Yana Skakun
Yana Skakun

The Fenland landscape of Cambridgeshire, Lincolnshire, and Norfolk is one of the most distinctive and underused settings for wedding and portrait photography in England. Its extreme horizontality, enormous sky, and sense of absolute openness produce photographs that look unlike anything else in the country — stark, honest, and quietly dramatic, without any of the softening effect that hedgerows, hills, or woodland provide elsewhere. For couples who want images that could only have been made in this specific part of England, the Fens offer something no other landscape nearby can match.

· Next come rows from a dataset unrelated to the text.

Lemma sub_underscores_single (s : pystr) : single_underscores (sub_underscores s).
Proof.
  induction s as [|x s IH]; [done|].
  destruct s as [|y s]; [simpl; by destruct (N.eqb x underscore)|].
  rewrite sub_underscores_cons2.
  pose proof (sub_underscores_head s y) as Hh.
  destruct (N.eqb_spec x underscore) as [->|Hx].
  - destruct (N.eqb_spec y underscore) as [->|Hy]; [exact IH|].
    cbn [single_underscores]. split; [|exact IH]. intros _.
    destruct (sub_underscores (y :: s)); [done|]. by subst.
  - cbn [single_underscores]. split; [done | exact IH].
Qed.

Lemma sub_underscores_id (s : pystr) : single_underscores s -> sub_underscores s = s.
Proof.
  induction s as [|x s IH]; [done|]. intros [Hx Hs].
  destruct s as [|y s]; [simpl; by destruct (N.eqb x underscore)|].
  rewrite sub_underscores_cons2, IH by done.
  destruct (N.eqb_spec x underscore) as [Hxu|]; [|done].
  specialize (Hx Hxu). by destruct (N.eqb_spec y underscore).
Qed.

Lemma single_underscores_app (a b : pystr) :
  single_underscores (a ++ b) -> single_underscores a /\ single_underscores b.
Proof.
  induction a as [|x a IH]; simpl; [done|]. intros [Hx Hab].
  destruct (IH Hab) as [Ha Hb]. split; [|exact Hb]. split; [|exact Ha].
  intros Hxu. specialize (Hx Hxu). destruct a; [done|]. exact Hx.
Qed.

Lemma strip_single_underscores chars (s : pystr) :
  single_underscores s -> single_underscores (strip chars s).
Proof.
  intros Hs. destruct (strip_infix chars s) as (pre & post & Heq).
  rewrite Heq in Hs. apply single_underscores_app in Hs as [_ Hs].
  by apply single_underscores_app in Hs as [Hs _].
Qed.

(** *** The stem of a name that begins with an underscore *)

Lemma rfind_from_spec (c : N) (s : pystr) : forall i last,
  rfind_from c s i last = last \/
  exists k, s !! k = Some c /\ rfind_from c s i last = i + Z.of_nat k.
Proof.
  induction s as [|x s IH]; intros i last; simpl; [by left|].
  destruct (N.eqb_spec x c) as [->|Hne].
  - destruct (IH (i + 1) i) as [->|(k & Hk & ->)].
    + right. exists 0%nat. split; [done | lia].
    + right. exists (S k). split; [done | lia].
  - destruct (IH (i + 1) last) as [->|(k & Hk & ->)]; [by left|].
    right. exists (S k). split; [done | lia].
Qed.

Lemma rfind_ge (c : N) (s : pystr) : -1 <= rfind c s.
Proof.
  unfold rfind. destruct (rfind_from_spec c s 0 (-1)) as [->|(k & _ & ->)]; lia.
Qed.

Lemma splitext_underscore (t : pystr) :
  exists r, (splitext (underscore :: t)).1 = underscore :: r.
Proof.
  unfold splitext. set (p := underscore :: t).
  destruct (_ && _) eqn:Hcond; simpl; [|by eexists].
  apply andb_true_iff in Hcond as [Hgt _].
  rewrite Z.gtb_ltb in Hgt. apply Z.ltb_lt in Hgt.
  pose proof (rfind_ge sep p). pose proof (rfind_ge altsep p).
  assert (rfind extsep p <> 0) as Hnz.
  { unfold rfind. destruct (rfind_from_spec extsep p 0 (-1)) as [->|(k & Hk & ->)]; [lia|].
    destruct k; [|lia]. by vm_compute in Hk. }
  unfold slice_to. destruct (Z.to_nat (rfind extsep p)) eqn:Hn; [lia|].
  unfold p. simpl. by eexists.
Qed.

Lemma in_reserved_underscore (t : pystr) : in_reserved (underscore :: t) = false.
Proof.
  apply not_true_iff_false. intros H. unfold in_reserved in H.
  apply existsb_exists in H as (x & Hin & Heq).
  unfold pystr_eqb in Heq. apply bool_decide_eq_true_1 in Heq. subst x.
  vm_compute in Hin. intuition discriminate.
Qed.

Lemma stem_underscore_not_reserved unicode_upper (t : pystr) :
  in_reserved (upper unicode_upper (splitext (underscore :: t)).1) = false.
Proof.
  destruct (splitext_underscore t) as [r ->].
  unfold upper. simpl. apply in_reserved_underscore.
Qed.

(** What holds of the name before the length is looked at. *)
Lemma guarded_normal unicode_upper (filename : pystr) :
  let g := guarded unicode_upper filename in
  g <> [] /\ Forall clean g /\ single_underscores g /\
  starts_clean (cp " .") g /\ starts_clean (cp " .") (rev g) /\
  in_reserved (upper unicode_upper (splitext g).1) = false.
Proof.
  unfold guarded. set (stripped := strip _ _).
  assert (Hclean : Forall clean stripped).
  { apply strip_Forall, sub_underscores_Forall, sub_control_clean, sub_invalid_valid. }
  assert (Hsingle : single_underscores stripped).
  { apply strip_single_underscores, sub_underscores_single. }
  pose proof (strip_starts_clean (cp " .")
                (sub_underscores (sub_control (sub_invalid filename)))) as Hstart.
  pose proof (strip_ends_clean (cp " .")
                (sub_underscores (sub_control (sub_invalid filename)))) as Hend.
  fold stripped in Hstart, Hend.
  set (named := if bool_decide (stripped = []) then cp "unnamed" else stripped).
  assert (Hnamed : named <> [] /\ Forall clean named /\ single_underscores named /\
                   starts_clean (cp " .") named /\ starts_clean (cp " .") (rev named)).
  { unfold named. case_bool_decide; [|done].
    split; [done|]. split; [apply clean_cp_unnamed|].
    split; [|by vm_compute].
    simpl. unfold underscore. repeat split; intros Hu; discriminate Hu. }
  destruct Hnamed as (Hne & Hcl & Hsi & Hst & Hen). clearbody named.
  destruct (in_reserved (upper unicode_upper (splitext named).1)) eqn:Hres;
    [|by repeat split].
  split; [done|]. split; [constructor; [apply clean_underscore | exact Hcl]|].
  split.
  { cbn [single_underscores]. split; [|exact Hsi]. intros _.
    destruct named as [|y named']; [done|]. intros ->.
    by rewrite stem_underscore_not_reserved in Hres. }
  split; [done|]. split.
  { simpl. destruct (rev named) as [|z r] eqn:Hrev; [|exact Hen].
    apply (f_equal (@rev N)) in Hrev. rewrite rev_involutive in Hrev. done. }
  apply stem_underscore_not_reserved.
Qed.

The Fens are, in a real sense, a man-made landscape: drained marshland still criss-crossed with the drainage channels that made the land usable in the first place, straight roads running unbroken to the horizon, isolated farmsteads standing alone against enormous fields, and occasional cathedral cities rising almost improbably out of the flat earth. There is very little here that occurred naturally in its current form, and that engineered quality gives the landscape a particular honesty that photographs well — nothing is hidden, nothing is softened by incidental hills or trees.
On average, the sky occupies perhaps two-thirds of the visual field across most fenland compositions, and its moods — vast cloudscapes, dramatic storm light, pink and gold sunsets reflected in the drainage channels below — become the dominant feature of any photograph made here, far more than the ground itself. This is the single biggest adjustment for couples used to more conventional English countryside: in the Fens, you are photographing weather and light first, and land second.

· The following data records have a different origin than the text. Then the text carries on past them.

Lemma task_done_None (q : Queue A) :
  task_done q = None -> unfinished_tasks q <= 0.
Proof.
  unfold task_done. destruct (Z.ltb_spec (unfinished_tasks q - 1) 0); [lia|discriminate].
Qed.

End QueueOps.

(** What a successful or failed queue operation says about the queue. *)
Ltac queue_facts :=
  repeat match goal with
  | H : get _ = Some (_, _) |- _ => apply get_Some in H as (? & ? & ?)
  | H : get _ = None |- _ => apply get_None in H
  | H : put _ _ = Some _ |- _ => apply put_Some in H as (? & ? & ? & ?)
  | H : task_done _ = Some _ |- _ => apply task_done_Some in H as (? & ? & ? & ?)
  | H : task_done _ = None |- _ => apply task_done_None in H
  end.

(** *** The manager, its threads and the calling thread *)

Definition loc := nat.

(** The fields of a [WorkerManager]; the two queues are references into the
    store of queue objects. *)
Record WorkerManager := mkWM {
  num_workers : Z;
  worker_threads : list nat;
  file_path_queue : loc;
  analysis_queue : loc
}.

(** Where a thread running [_worker_wrapper] stands. *)
Inductive wpc (result : Type) :=
| AtWhile                                   (* testing [stop_event.is_set()] *)
| AtGet                                     (* in [file_path_queue.get(timeout=0.5)] *)
| AtCall (filepath : string)                (* in [worker_function(filepath)] *)
| AtPut (filepath : string) (r : result)    (* in [analysis_queue.put(result)] *)
| AtTaskDone (filepath : string)            (* in the [finally] clause *)
| Finished                                  (* left the loop *)
| Crashed.                                  (* died of an exception *)
Arguments AtWhile {result}.
Arguments AtGet {result}.
Arguments AtCall {result}.
Arguments AtPut {result}.
Arguments AtTaskDone {result}.
Arguments Finished {result}.
Arguments Crashed {result}.

(** [thread.is_alive()] *)
Definition is_alive {result} (pc : wpc result) : bool :=
  match pc with
  | Finished | Crashed => false
  | _ => true
  end.

(** What the calling thread has left to do inside [start_workers] or
    [stop_workers], statement by statement. *)
Inductive minstr :=
| IStopSet                 (* [self.stop_event.set()] *)
| IClearFileQueue          (* the loop of [_clear_file_queue] *)
| IJoinThreads             (* [for thread in self.worker_threads:] *)
| IJoin (tid : nat)        (* [if thread.is_alive(): thread.join(timeout=1.0)] *)
| IResetThreads            (* [self.worker_threads = []] *)
| IStopClear               (* [self.stop_event.clear()] *)
| IClearAnalysisQueue      (* the loop of [_clear_queues] *)
| IPut (filepath : string) (* [self.file_path_queue.put(filepath)] *)
| ISpawn.                  (* [thread.start(); self.worker_threads.append(thread)] *)

(** The whole system: the manager, the event it shares with its caller, the
    store of queue objects, every thread ever started (by thread id), the
    rest of the call in progress, and three records of what happened: the
    lines given to [logger.error], the values [get_result] returned and the
    values put on the analysis queue. *)
Record state (result : Type) := mkState {
  self : WorkerManager;
  stop_event : bool;
  path_queues : gmap loc (Queue string);
  result_queues : gmap loc (Queue result);
  threads : list (wpc result);
  main : list minstr;
  log : list string;
  returned : list (option result);
  put_history : list result
}.
Arguments mkState {result}.
Arguments self {result}.
Arguments stop_event {result}.
Arguments path_queues {result}.
Arguments result_queues {result}.
Arguments threads {result}.
Arguments main {result}.
Arguments log {result}.
Arguments returned {result}.
Arguments put_history {result}.

Section Manager.
Context {result : Type}.

(** [worker_function]: [inl msg] is an exception whose text is [msg]. *)
Variable worker_function : string -> string + result.

Local Abbreviation state := (state result).

(** Field updates. *)
Definition set_worker_threads (ts : list nat) (s : state) : state :=
  mkState (mkWM (num_workers (self s)) ts (file_path_queue (self s))
             (analysis_queue (self s)))
    (stop_event s) (path_queues s) (result_queues s) (threads s) (main s)
    (log s) (returned s) (put_history s).
Definition set_stop_event (b : bool) (s : state) : state :=
  mkState (self s) b (path_queues s) (result_queues s) (threads s) (main s)
    (log s) (returned s) (put_history s).
Definition set_file_queue (q : Queue string) (s : state) : state :=
  mkState (self s) (stop_event s)
    (<[file_path_queue (self s) := q]> (path_queues s)) (result_queues s)
    (threads s) (main s) (log s) (returned s) (put_history s).
Definition set_analysis_queue (q : Queue result) (s : state) : state :=
  mkState (self s) (stop_event s) (path_queues s)
    (<[analysis_queue (self s) := q]> (result_queues s))
    (threads s) (main s) (log s) (returned s) (put_history s).
Definition set_threads (ts : list (wpc result)) (s : state) : state :=
  mkState (self s) (stop_event s) (path_queues s) (result_queues s) ts (main s)
    (log s) (returned s) (put_history s).
Definition set_main (m : list minstr) (s : state) : state :=
  mkState (self s) (stop_event s) (path_queues s) (result_queues s) (threads s) m
    (log s) (returned s) (put_history s).
Definition add_log (line : string) (s : state) : state :=
  mkState (self s) (stop_event s) (path_queues s) (result_queues s) (threads s)
    (main s) (log s ++ [line]) (returned s) (put_history s).
Definition add_returned (r : option result) (s : state) : state :=
  mkState (self s) (stop_event s) (path_queues s) (result_queues s) (threads s)
    (main s) (log s) (returned s ++ [r]) (put_history s).
Definition add_put (r : result) (s : state) : state :=
  mkState (self s) (stop_event s) (path_queues s) (result_queues s) (threads s)
    (main s) (log s) (returned s) (put_history s ++ [r]).
Definition set_pc (tid : nat) (pc : wpc result) (s : state) : state :=
  set_threads (<[tid := pc]> (threads s)) s.

(** [self.file_path_queue] and [self.analysis_queue], dereferenced. *)
Definition the_file_queue (s : state) : option (Queue string) :=
  path_queues s !! file_path_queue (self s).
Definition the_analysis_queue (s : state) : option (Queue result) :=
  result_queues s !! analysis_queue (self s).

(** [WorkerManager(num_workers, worker_function, stop_event)] in a store
    that holds no queue yet: [__init__] builds the two queues. *)
Definition __init__ (num_workers : Z) (stop_event : bool) : state :=
  let pq : gmap loc (Queue string) := ∅ in
  let rq : gmap loc (Queue result) := ∅ in
  let f := fresh (dom pq) in
  let a := fresh (dom rq) in
  mkState (mkWM num_workers [] f a) stop_event
    (<[f := Queue_new 0]> pq) (<[a := Queue_new (num_workers + 1)]> rq)
    [] [] [] [] [].

(** The methods that change the pool, as the statements they execute. *)
Definition _clear_file_queue : list minstr := [IClearFileQueue].

Definition stop_workers : list minstr :=
  [IStopSet] ++ _clear_file_queue ++ [IJoinThreads; IResetThreads; IStopClear].

Definition _clear_queues : list minstr :=
  _clear_file_queue ++ [IClearAnalysisQueue].

Definition start_workers (file_list : list string) (s : state)
    : list minstr :=
  stop_workers ++ _clear_queues
  ++ map IPut file_list
  ++ [IResetThreads]
  ++ replicate (Z.to_nat (num_workers (self s))) ISpawn.

(** The line [_worker_wrapper] logs for a failed item. *)
Definition error_line (filepath msg : string) : string :=
  "Worker error processing " +:+ filepath +:+ ": " +:+ msg.

(** One statement of the calling thread. *)
Definition main_step (s : state) : option state :=
  match main s with
  | [] => None
  | i :: rest =>
      match i with
      | IStopSet => Some (set_main rest (set_stop_event true s))
      | IClearFileQueue =>
          q ← the_file_queue s;
          match get q with
          | Some (_, q') => Some (set_file_queue q' s)
          | None => Some (set_main rest s)
          end
      | IJoinThreads =>
          Some (set_main (map IJoin (worker_threads (self s)) ++ rest) s)
      | IJoin _ =>
          (* the thread has ended, or it is still alive when the second of
             waiting is over: the caller goes on in both cases *)
          Some (set_main rest s)
      | IResetThreads => Some (set_main rest (set_worker_threads [] s))
      | IStopClear => Some (set_main rest (set_stop_event false s))
      | IClearAnalysisQueue =>
          q ← the_analysis_queue s;
          match get q with
          | Some (_, q') => Some (set_analysis_queue q' s)
          | None => Some (set_main rest s)
          end
      | IPut filepath =>
          q ← the_file_queue s;
          q' ← put filepath q;
          Some (set_main rest (set_file_queue q' s))
      | ISpawn =>
          let tid := length (threads s) in
          Some (set_main rest
                  (set_worker_threads (worker_threads (self s) ++ [tid])
                     (set_threads (threads s ++ [AtWhile]) s)))
      end
  end.

(** [_worker_wrapper], one step of the thread [tid] at a time. *)
Definition _worker_wrapper (tid : nat) (s : state) : option state :=
  pc ← threads s !! tid;
  match pc with
  | AtWhile =>
      Some (set_pc tid (if stop_event s then Finished else AtGet) s)
  | AtGet =>
      q ← the_file_queue s;
      match get q with
      | Some (filepath, q') => Some (set_pc tid (AtCall filepath) (set_file_queue q' s))
      | None => Some (set_pc tid Finished s)          (* [queue.Empty]: [break] *)
      end
  | AtCall filepath =>
      match worker_function filepath with
      | inr r => Some (set_pc tid (AtPut filepath r) s)
      | inl msg =>
          Some (set_pc tid (AtTaskDone filepath) (add_log (error_line filepath msg) s))
      end
  | AtPut filepath r =>
      q ← the_analysis_queue s;
      q' ← put r q;
      Some (set_pc tid (AtTaskDone filepath) (add_put r (set_analysis_queue q' s)))
  | AtTaskDone _ =>
      q ← the_file_queue s;
      match task_done q with
      | Some q' => Some (set_pc tid AtWhile (set_file_queue q' s))
      | None => Some (set_pc tid Crashed s)
      end
  | Finished | Crashed => None
  end.

(** What can happen next: the caller enters one of the methods (only when
    the previous call has returned), the call in progress advances, or a
    worker thread advances. *)
Inductive action :=
| Call_start_workers (file_list : list string)
| Call_stop_workers
| Call_get_result
| Main
| Worker (tid : nat).

Definition idle (s : state) : bool :=
  match main s with
  | [] => true
  | _ => false
  end.

(** [get_result(timeout)]: the first item, or [None] when the wait ends
    with the queue still empty. *)
Definition get_result (s : state) : option state :=
  q ← the_analysis_queue s;
  match get q with
  | Some (r, q') => Some (add_returned (Some r) (set_analysis_queue q' s))
  | None => Some (add_returned None s)
  end.

Definition exec (a : action) (s : state) : option state :=
  match a with
  | Call_start_workers file_list =>
      if idle s then Some (set_main (start_workers file_list s) s) else None
  | Call_stop_workers =>
      if idle s then Some (set_main stop_workers s) else None
  | Call_get_result =>
      if idle s then get_result s else None
  | Main => main_step s
  | Worker tid => _worker_wrapper tid s
  end.

Fixpoint run (acts : list action) (s : state) : option state :=
  match acts with
  | [] => Some s
  | a :: acts' => s' ← exec a s; run acts' s'
  end.

(** The other methods: they only look. *)
Definition has_pending_files (s : state) : option bool :=
  q ← the_file_queue s; Some (negb (empty q)).
Definition has_results (s : state) : option bool :=
  q ← the_analysis_queue s; Some (negb (empty q)).
Definition workers_active (s : state) : bool :=
  existsb (fun tid => match threads s !! tid with
                      | Some pc => is_alive pc
                      | None => false
                      end)
          (worker_threads (self s)).
Definition get_queue_sizes (s : state) : option (Z * Z) :=
  fq ← the_file_queue s; aq ← the_analysis_queue s; Some (qsize fq, qsize aq).

(** The states the system can be in after construction. *)
Definition reachable (num_workers : Z) (stop0 : bool) (s : state) : Prop :=
  exists acts, run acts (__init__ num_workers stop0) = Some s.

(** *** Reasoning about runs *)

Lemma run_app (acts1 acts2 : list action) (s : state) :
  run (acts1 ++ acts2) s = s' ← run acts1 s; run acts2 s'.
Proof.
  revert s. induction acts1 as [|a acts1 IH]; intros s; [reflexivity|].
  simpl. destruct (exec a s) as [s1|]; [apply IH | reflexivity].
Qed.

The scale also changes how people appear within the frame. A couple standing in an ordinary field elsewhere might fill a third of the composition; in the Fens, against that much open sky, the same couple can appear genuinely small, which is not a weakness in the image but often its most powerful quality. There is something moving about a portrait where two people stand tiny against an enormous sky, entirely alone in the landscape.

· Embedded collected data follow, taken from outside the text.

(** * The ibv code generator (tools/ibv_code_generator/generate-code.py)

    A shallow embedding of the prototype parser and of the text emitters of
    the generator, with Python's exceptions made explicit, followed by the
    properties of the parser, the type classifier, the port tables and the
    emitters. *)

From Stdlib Require Import Bool Arith ZArith List Ascii String Lia Sorted.
Import ListNotations.

Open Scope list_scope.
Open Scope string_scope.

(** ** Python values and exceptions *)

(** The exceptions the generator can raise. *)
Inductive exn : Set :=
| NameError (name : string)
| IndexError
| TypeError
| IOError (path : string).

Inductive result (A : Type) : Type :=
| Ok (a : A)
| Raise (e : exn).

Arguments Ok {A} a.
Arguments Raise {A} e.

Definition bind {A B : Type} (m : result A) (k : A -> result B) : result B :=
  match m with
  | Ok a => k a
  | Raise e => Raise e
  end.

Notation "x <- m ;; k" := (bind m (fun x => k))
  (at level 61, m at next level, right associativity).

(** A list comprehension whose element expression may raise. *)
Fixpoint mapM {A B : Type} (f : A -> result B) (l : list A) : result (list B) :=
  match l with
  | [] => Ok []
  | x :: xs => y <- f x ;; ys <- mapM f xs ;; Ok (y :: ys)
  end.

(** A [for] loop that threads an accumulator and whose body may raise. *)
Fixpoint foldM {A S : Type} (body : S -> A -> result S) (l : list A) (s : S)
  : result S :=
  match l with
  | [] => Ok s
  | x :: xs => s' <- body s x ;; foldM body xs s'
  end.

(** Characters the templates need and a literal cannot hold. *)
Definition LF : string := String (ascii_of_nat 10) EmptyString.
Definition TAB : string := String (ascii_of_nat 9) EmptyString.
Definition DQ : string := String (ascii_of_nat 34) EmptyString.

(** [l[i]] with Python's negative indices; out of range raises. *)
Definition getitem {A : Type} (l : list A) (i : Z) : result A :=
  let n := Z.of_nat (List.length l) in
  let j := if (i <? 0)%Z then (i + n)%Z else i in
  if ((j <? 0) || (n <=? j))%Z then Raise IndexError
  else match nth_error l (Z.to_nat j) with
       | Some x => Ok x
       | None => Raise IndexError
       end.

(** [l[:k]] with Python's negative bound; a slice never raises. *)
Definition slice_to {A : Type} (l : list A) (k : Z) : list A :=
  let n := Z.of_nat (List.length l) in
  let stop := if (k <? 0)%Z then Z.max 0 (k + n) else k in
  firstn (Z.to_nat stop) l.

(** [l or []]. *)
Definition or_empty {A : Type} (l : list A) : list A :=
  match l with
  | [] => []
  | _ :: _ => l
  end.

(** [s.split(sep)] for a one-character separator: one piece more than there
    are separators, empty pieces kept. *)
Fixpoint str_split (sep : ascii) (s : string) : list string :=
  match s with
  | EmptyString => [EmptyString]
  | String c rest =>
      if Ascii.eqb c sep then EmptyString :: str_split sep rest
      else match str_split sep rest with
           | [] => [String c EmptyString]
           | w :: ws => String c w :: ws
           end
  end.

(** [sep.join(l)]. *)
Fixpoint str_join (sep : string) (l : list string) : string :=
  match l with
  | [] => EmptyString
  | [x] => x
  | x :: xs => x ++ sep ++ str_join sep xs
  end.

(** [s.upper()] on ASCII text. *)
Definition upper_ascii (c : ascii) : ascii :=
  let n := nat_of_ascii c in
  if (97 <=? n)%nat && (n <=? 122)%nat then ascii_of_nat (n - 32) else c.

Fixpoint str_upper (s : string) : string :=
  match s with
  | EmptyString => EmptyString
  | String c rest => String (upper_ascii c) (str_upper rest)
  end.

(** [x in l] on a list of strings. *)
Definition str_in (x : string) (l : list string) : bool :=
  existsb (String.eqb x) l.

(** [format(num, "X")]: upper-case hexadecimal, no prefix, a minus sign for
    a negative number. *)
Definition hex_digit (d : N) : ascii :=
  if (d <? 10)%N then ascii_of_N (48 + d) else ascii_of_N (55 + d).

Fenland light at golden hour is extraordinary, and genuinely different from golden hour anywhere else in the county. The completely flat terrain means there are no hills to interrupt the low-angle sun, so the light travels horizontally for miles across the fields rather than being blocked or filtered by rising ground. This creates a quality of illumination that is warm, raking, and remarkably even across the whole frame, impossible to replicate in more undulating countryside.
For portrait work specifically, golden hour in the Fens gives a cinematic quality where even simple compositions of two people standing in a field against the sky become genuinely emotional images, without needing any elaborate staging or additional elements to carry the shot. The light itself is doing most of the work, and my job in that hour is largely a matter of positioning rather than direction.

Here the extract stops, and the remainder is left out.